Le policier avait le même prénom qu’un célèbre dictateur d’un pays musulman aujourd’hui décédé. Il nous a raconté qu’on lui avait fait comprendre qu’il serait mieux pour lui et sa carrière dans la police chinoise qu’il change de prénom. En cas de refus, il pourrait être sanctionné : « école de redressement ».

 

Par ailleurs, il nous a appris qu’en tant que policier, il ne peut pas quitter le pays, même pour des vacances. D’ailleurs, il n’a pas de passeport. Il lui est donc impossible de voyager. Il nous a confié qu’il rêvait d’Europe, qu’il aimerait bien y vivre car là-bas les gens sont instruits et qu’il n’y a pas tous ces conflits. Il nous a même demandé si en épousant une française, il pourrait avoir sa nationalité… Selon lui, les chinois ne croient en rien à part l’argent, si on leur demande s’ils ont des amis, ils répondront que non et certains n’ont même pas confiance en leurs parents !

 

 

Sur le plan sécuritaire, il nous a avoué que pour lui il y avait trop de contrôle face au risque terroriste. Par exemple, nous avions remarqué qu’à chaque station essence, il y avait un barrage et une fouille de la voiture (pour prévenir une explosion criminelle). Il nous a expliqué que les policiers avaient des consignes particulières de laisser-passer pour les touristes et que les rares fois où on nous avait demandé nos passeports, c’était pour vérifier notre nationalité car il y a une liste de 25 – 30 pays considérés à risque, dont la Turquie. Il nous a également confirmé que la police pouvait regarder le contenu des téléphones portables et vérifier la présence d’images ou vidéos à caractère terroriste, ou simplement celle d’un drapeau turc. Si c’était le cas, la personne était directement envoyée en prison pour 3 à 6 mois. Vous prenez ce risque également si vous portez la barbe ou le voile. Selon lui, il y a beaucoup de personnes en prison en ce moment. D’ailleurs la prison est davantage considérée comme une « école de redressement » qui permet à l’individu de retourner dans le droit chemin. Les personnes qui ont quitté la Chine pour la Turquie et qui voudraient rentrer sont incitées à le faire, on leur assure qu’elles n’auront pas de problème mais une fois rentrées, elles sont directement envoyées en prison où elles sont interrogées. Ainsi, ceux qui partent du Xinjiang ne reviennent pas. Il assure que les tensions sont à leur comble et qu’au moindre nouvel attentat, la réplique de Pékin sera énorme…

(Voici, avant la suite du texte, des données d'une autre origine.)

Lemma clear_spec path clear m s s1 :
  describes s m -> changes (unnoticed path false) m s s1 ->
  runs (if clear && rwx_named m
        then call (Protect (l_start m) (size m) (without_write (l_perms m))) ;;; Ret tt
        else Ret tt) s1
    (fun r s' => r = Val tt /\ changes (unnoticed path clear) m s s').
Proof.
  intros [_ Hd] Hc.
  assert (forall a, inside m a = true -> exists c c1, s a = Some c /\ s1 a = Some c1 /\
            unnoticed path false c c1 /\ c_prot c = l_perms m /\
            wanted clear c = if clear && rwx_named m then without_write (l_perms m) else l_perms m) as Hin.
  { intros a E. specialize (Hc a). rewrite E in Hc. destruct Hc as (c & c1 & H1 & H2 & H3).
    destruct (Hd a E) as (c0 & H0 & H4 & H5). rewrite H1 in H0. injection H0 as <-.
    exists c, c1. unfold wanted, rwx_named. rewrite H4, H5. auto. }
  revert Hin. destruct (clear && rwx_named m); intros Hin.
  - intros ok s2 [-> ->].
    2:{ intros a E. destruct (Hin a E) as (_ & c1 & _ & H & _). eauto. }
    split; [done|]. intros a. specialize (Hc a). destruct (inside m a) eqn:E.
    + destruct (Hin a E) as (c & c1 & H1 & H2 & H3 & H4 & H5). rewrite <- H4 in *.
      apply (unnoticed_cleared path clear) in H3; [|done]. exists c.
      destruct (allows (without_write (c_prot c))); rewrite ?(upd_in _ _ _ _ _ E), ?H2; cbn; eauto.
    + destruct (allows (without_write (l_perms m))); rewrite ?(upd_out _ _ _ _ _ E); done.
  - split; [done|]. intros a. specialize (Hc a). destruct (inside m a) eqn:E; [|done].
    destruct (Hin a E) as (c & c1 & H1 & H2 & H3 & H4 & H5). rewrite <- H4 in H5.
    exists c, c1. split_and!; [done..|]. by apply unnoticed_kept.
Qed.
Ltac typed_slots :=
  repeat match goal with
  | H : Forall2 _ (_ :: _) _ |- _ => apply Forall2_cons_inv_l in H as (? & ? & ? & H & ->)
  | H : Forall2 _ [] _ |- _ => apply Forall2_nil_inv_l in H as ->
  end.
Ltac a_reference v := destruct v as [[]|]; try discriminate.
Lemma int_ptr v : slot_typed JintArray v = true -> exists x, v = option_map VInts x.
Proof. apply ptr_typed. intros []; try done. by eexists. Qed.
Lemma bool_ptr v : slot_typed Jboolean v = true -> exists x, v = option_map VBool x.
Proof. apply ptr_typed. intros []; try done. by eexists. Qed.
Lemma object_ptr v : slot_typed JobjectArray v = true -> exists x, v = option_map VObjects x.
Proof. apply ptr_typed. intros []; try done. by eexists. Qed.

Lemma app_slots_typed l :
  Forall2 (fun t v => slot_typed t v = true) (map snd app_fields) l ->
  firstn 10 (map null l) = repeat false 10 -> exists a, l = slots (App a).
Proof.
  cbn [app_fields map snd]. intros H Hn. typed_slots. cbn [map firstn repeat] in Hn.
  injection Hn as.
  repeat match goal with
  | H : slot_typed JintArray ?v = true |- _ => is_var v; apply int_ptr in H as [? ->]
  | H : slot_typed Jboolean ?v = true |- _ => is_var v; apply bool_ptr in H as [? ->]
  | H : slot_typed JobjectArray ?v = true |- _ => is_var v; apply object_ptr in H as [? ->]
  | H : null ?v = false |- _ => is_var v; a_reference v
  | H : null (option_map _ ?v) = false |- _ => destruct v; [clear H|discriminate]
  end.
  by eexists (Build_AppSpecializeArgs_v5 _ _ _ _ _ _ _ _ _ _ _ _ _ _ _ _ _ _).
Qed.
Lemma server_slots_typed l :
  Forall2 (fun t v => slot_typed t v = true) (map snd server_fields) l ->
  map null l = repeat false 6 -> exists a, l = slots (Server a).
Proof.
  cbn [server_fields map snd]. intros H Hn. typed_slots. cbn [map repeat] in Hn.
  injection Hn as.
  repeat match goal with H : null ?v = false |- _ => is_var v; a_reference v end.
  by eexists (Build_ServerSpecializeArgs_v1 _ _ _ _ _ _).
Qed.
Lemma umount_loop traces z :
  every_run (keep_if traces (fun t =>
      let! gone := do_ (Umount (Mounts.target t)) in ret (negb gone)) z) (fun tr r =>
    map fst (omap umount_answer tr) = map Mounts.target traces /\
    r = Val (refused traces (omap umount_answer tr), z)).
Proof.
  induction traces as [|t traces IH]; cbn [keep_if]; [done|].
  intros gone. eapply mbind_seq; [exact IH|by intros ? ? [_ ?]|].
  intros tr rest z' [Hm Hr]. injection Hr as -> ->. unfold refused.
  destruct gone; cbn; rewrite app_nil_r, Hm; done.
Qed.

Definition mountinfo_answer (ev : event inj) : option (option string) :=
  match ev with
  | Ev e x => match e in inj X return X -> option (option string) with
              | Mountinfo => fun c => Some c
              | _ => fun _ => None
              end x
  end.

Lemma umount_reads traces z :
  every_run (keep_if traces (fun t =>
      let! gone := do_ (Umount (Mounts.target t)) in ret (negb gone)) z)
    (fun tr _ => omap mountinfo_answer tr = []).
Proof.
  revert z. induction traces as [|t traces IH]; intros z; [done|].
  intros gone. eapply mbind_seq; [apply IH|done|].
  intros tr rest z' Hm. cbn. by rewrite app_nil_r.
Qed.

Definition untouched (h : HookContext) : bool :=
  negb (zygote_unmounted h) && match zygote_traces h with [] => true | _ => false end.

Lemma flags_quiet {B} (P : event inj -> option B) fuel word tmp uid :
  (forall X (e : net X) x, P (Ev (Net e) x) = None) ->
  every_run (lift (@Net) (GetProcessFlags fuel word tmp uid)) (fun tr _ => omap P tr = []).
Proof.
  intros HP. apply every_run_lift. apply every_run_trivial. intros tr _.
  induction tr as [|[X e x] tr IH]; [done|]. cbn. by rewrite HP.
Qed.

Au vu des nombreux attentats perpétrés dans cette région de Chine, nous comprenions bien qu’il existait un véritable risque terroriste. Le gouvernement chinois a choisi d’y répondre en instaurant un système sécuritaire très poussé. A côté, notre état d’urgence français paraissait bien pâle...et tant mieux ! Cependant, alors que nous étions seulement des touristes, en dehors de cette situation conflictuelle, nous nous sentions nous-mêmes oppressés par tant de sécurité. Bien sûr, cela ne nous a pas empêchés de découvrir les richesses culturelles de la région.